• **Assignment**
Two lines in the data below mark the range: the one with "load_document env_ok (upload_path" and the one with "injection H as". Return both, along with every line between them, exactly.

• **Information given**
Lemma answer_ends_with_sources_section_witness :
  fst (query_rag env_ok (u "Where is Lyon?") [] (indexed_notes env_ok))
  = ([], [(u "Where is Lyon?",
           u "Paris is the capital of France (notes.txt)."
           ++ sources_header 1 1
           ++ u "📄 **notes.txt** (1 chunk(s))" ++ [nl]
           ++ u "   • Chunk 1: _Paris is the capital of France. Lyon is a major city._"
           ++ [nl; nl])]).
Proof.
  pose proof (answer_ends_with_sources_section env_ok (u "Where is Lyon?") []
                (indexed_notes env_ok)
                [MkDocument notes_text
                   (<[u "chunk_index" := PInt 0]>
                      (<[u "file_path" := PStr (u "/tmp/notes.txt")]>
                         {[ u "source" := PStr (u "notes.txt") ]}))]
                (u "Paris is the capital of France (notes.txt).")) as H.
  destruct H as (H & _ & _).
  - vm_compute. discriminate.
  - vm_compute. discriminate.
  - vm_compute. reflexivity.
  - vm_compute. reflexivity.
  - discriminate.
  - vm_compute. reflexivity.
  - rewrite H. vm_compute. reflexivity.
Defined.

Lemma blank_question_is_ignored_witness :
  query_rag env_ok (u "  ") [] (indexed_notes env_ok) = (([], []), indexed_notes env_ok).
Proof. apply (blank_question_is_ignored env_ok). vm_compute. reflexivity. Defined.

Lemma query_error_is_recorded_witness :
  fst (query_rag env_search_fails (u "Where is Lyon?") [] (indexed_notes env_search_fails))
  = ([], [(u "Where is Lyon?", u "❌ Error processing query: " ++ u "timed out")]).
Proof.
  apply (query_error_is_recorded env_search_fails _ [] _ (Exn (u "timed out"))).
  - vm_compute. discriminate.
  - vm_compute. discriminate.
  - vm_compute. reflexivity.
  - left. vm_compute. reflexivity.
Defined.

Lemma query_after_clear_finds_nothing_witness :
  let w' := snd (clear_index env_ok (indexed_notes env_ok)) in
  retriever_invoke env_ok (u "Where is Lyon?") w' = Ok []
  /\ fst (query_rag env_ok (u "Where is Lyon?") [] w') = (msg_no_relevant, []).
Proof.
  apply (query_after_clear_finds_nothing env_ok).
  - vm_compute. reflexivity.
  - vm_compute. reflexivity.
  - vm_compute. discriminate.
Defined.

Lemma index_nothing_loadable_witness :
  let files := [upload_of "/tmp/report.docx"; None; upload_of "/tmp/notes.md"] in
  let r := index_documents env_ok files (started env_ok) in
  clients (snd r) = clients (started env_ok)
  /\ vectorstore (snd r) = vectorstore (started env_ok)
  /\ retriever (snd r) = retriever (started env_ok)
  /\ (exists loads, calls (snd r) = calls (started env_ok) ++ map ELoad loads)
  /\ fst r = msg_no_documents ++ [nl] ++ u "Errors:" ++ [nl]
             ++ u "- report.docx: Error loading document /tmp/report.docx: Document appears to be empty"
             ++ [nl]
             ++ u "- notes.md: Error loading document /tmp/notes.md: Unsupported file type: .md".
Proof.
  intros files r.
  assert (Hnone : forall f docs, Some f ∈ files ->
            load_document env_ok (upload_path f) = Ok docs -> docs = []).
  { intros f docs Hin Hload. subst files.
    apply list_elem_of_In in Hin. simpl in Hin.
    destruct Hin as [H|[H|[H|[]]]]; try discriminate H;
      injection H as <-; vm_compute in Hload; discriminate Hload. }
  destruct (index_nothing_loadable env_ok files (started env_ok) Hnone)
    as (Hc & Hv & Hr & Hl & Hm).
  refine (conj Hc (conj Hv (conj Hr (conj Hl _)))).
  fold r in Hm. rewrite Hm. vm_compute. reflexivity.
Defined.

Lemma index_twice_stores_twice_witness :
  let w1 := snd (index_documents env_ok [upload_of "/tmp/notes.txt"] (started env_ok)) in
  let w2 := snd (index_documents env_ok [upload_of "/tmp/notes.txt"] w1) in
  length <$> clients (started env_ok) !! 0%nat = Some 0%nat
  /\ length <$> clients w1 !! 0%nat = Some 1%nat
  /\ length <$> clients w2 !! 0%nat = Some 2%nat.
Proof.
  intros w1 w2.
  assert (Hvs : vectorstore (started env_ok) = Some 0%nat) by (vm_compute; reflexivity).
  assert (Hpts : clients (started env_ok) !! 0%nat = Some []) by (vm_compute; reflexivity).
  assert (Hdocs : all_documents (fst (process_files env_ok [upload_of "/tmp/notes.txt"]
                                        (started env_ok))) <> [])
    by (vm_compute; discriminate).
  destruct (index_twice_stores_twice env_ok [upload_of "/tmp/notes.txt"] (started env_ok)
              0%nat [] Hvs Hpts Hdocs eq_refl) as (H1 & H2 & _ & _).
  fold w1 in H1. fold w1 w2 in H2.
  rewrite Hpts, H1, H2. repeat split.
Defined.

End RagFacts.

(** * Further properties *)

(** ** The MCP tool server *)

Module McpMore.
Import Pathlib Mcp.

(** *** Resolved paths *)

Lemma normalize_no_dotdot ps : forall acc,
  Forall (fun c => c <> [46; 46]) acc ->
  Forall (fun c => c <> [46; 46]) (normalize acc ps).
Proof.
  induction ps as [|c ps IH]; intros acc Hacc; simpl.
  - apply Forall_rev. exact Hacc.
  - unfold is_dotdot. destruct (bool_decide (c = [46; 46])) eqn:Hc.
    + apply IH. destruct acc; [constructor|]. inversion Hacc; assumption.
    + apply IH. constructor; [|exact Hacc]. apply bool_decide_eq_false in Hc. exact Hc.
Qed.

Lemma normalize_plain ps : forall acc,
  Forall (fun c => c <> [46; 46]) ps -> normalize acc ps = rev acc ++ ps.
Proof.
  induction ps as [|c ps IH]; intros acc Hps; simpl.
  - rewrite app_nil_r. reflexivity.
  - inversion Hps as [|? ? Hc Hps']; subst.
    unfold is_dotdot. rewrite bool_decide_eq_false_2 by exact Hc.
    rewrite IH by exact Hps'. simpl. rewrite <- app_assoc. reflexivity.
Qed.

(** Resolving a resolved path changes nothing. *)
Lemma resolve_resolved cwd p : resolve cwd (resolve cwd p) = resolve cwd p.
Proof.
  unfold resolve. cbn [absolute parts]. f_equal.
  apply (normalize_plain _ []). apply normalize_no_dotdot. constructor.
Qed.

Lemma to_str_resolve cwd p : to_str (resolve cwd p) = 47 :: join [47] (parts (resolve cwd p)).
Proof. reflexivity. Qed.

Lemma join_app_prefix sep r : forall k, exists rest, join sep (r ++ k) = join sep r ++ rest.
Proof.
  induction r as [|x r IH]; intros k.
  - exists (join sep k). reflexivity.
  - destruct r as [|y r].
    + destruct k as [|z k]; simpl.
      * exists []. rewrite app_nil_r. reflexivity.
      * eexists. reflexivity.
    + destruct (IH k) as [rest Hrest].
      exists rest. change (join sep ((x :: y :: r) ++ k)) with (x ++ sep ++ join sep ((y :: r) ++ k)).
      rewrite Hrest. change (join sep (x :: y :: r)) with (x ++ sep ++ join sep (y :: r)).
      rewrite <- !app_assoc. reflexivity.
Qed.

Lemma startswith_extension p rest : startswith (p ++ rest) p = true.
Proof.
  induction p as [|c p IH]; simpl; [destruct rest; reflexivity|].
  rewrite N.eqb_refl, IH. reflexivity.
Qed.

Section Server.

Variable script_file : str.
Variable cwd : list str.

(** X1.  Every request that resolves inside the project root passes the
    containment check, so [read_file] never answers it with the denial. *)
Theorem inside_project_is_not_denied (fs : node) (requested : str) :
  inside_project script_file cwd (resolved_request script_file cwd requested) ->
  validate_path_within_project cwd
    (resolved_request script_file cwd requested) (get_project_root script_file) = true
  /\ handle_read_file script_file cwd fs {[ u "filepath" := PStr requested ]} <> denied_file.
Proof.
  intros [rest Hinside].
  assert (Hcheck : validate_path_within_project cwd
            (resolved_request script_file cwd requested) (get_project_root script_file) = true).
  { unfold validate_path_within_project, resolved_request in *.
    rewrite resolve_resolved, !to_str_resolve, Hinside.
    cbn [startswith]. rewrite N.eqb_refl. cbn [andb].
    destruct (join_app_prefix [47] (parts (resolve cwd (get_project_root script_file))) rest)
      as [tail Htail].
    rewrite Htail. apply startswith_extension. }
  split; [exact Hcheck|].
  unfold handle_read_file, read_file_body. rewrite lookup_singleton_eq. cbn [from_option]. unfold id. cbn [truediv bind].
  unfold resolve_or_raise. destruct (has_nul _); cbn [bind].
  { intros H. apply (f_equal (fun l => take 6 <$> (text <$> head l))) in H.
    vm_compute in H. discriminate H. }
  unfold resolved_request in Hcheck. rewrite Hcheck. cbn [negb].
  destruct (exists_ fs _); cbn [negb].
  - destruct (read_text fs _) as [content|e]; cbn [bind];
      intros H; apply (f_equal (fun l => take 6 <$> (text <$> head l))) in H;
      vm_compute in H; discriminate H.
  - intros H. apply (f_equal (fun l => take 8 <$> (text <$> head l))) in H.
    vm_compute in H. discriminate H.
Qed.

End Server.

(** *** What the string check lets through *)















Section Check.

Variable script_file : str.
Variable cwd : list str.




End Check.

• **Solution for this task**
            load_document env_ok (upload_path f) = Ok docs -> docs = []).
  { intros f docs Hin Hload. subst files.
    apply list_elem_of_In in Hin. simpl in Hin.
    destruct Hin as [H|[H|[H|[]]]]; try discriminate H;
      injection H as <-; vm_compute in Hload; discriminate Hload. }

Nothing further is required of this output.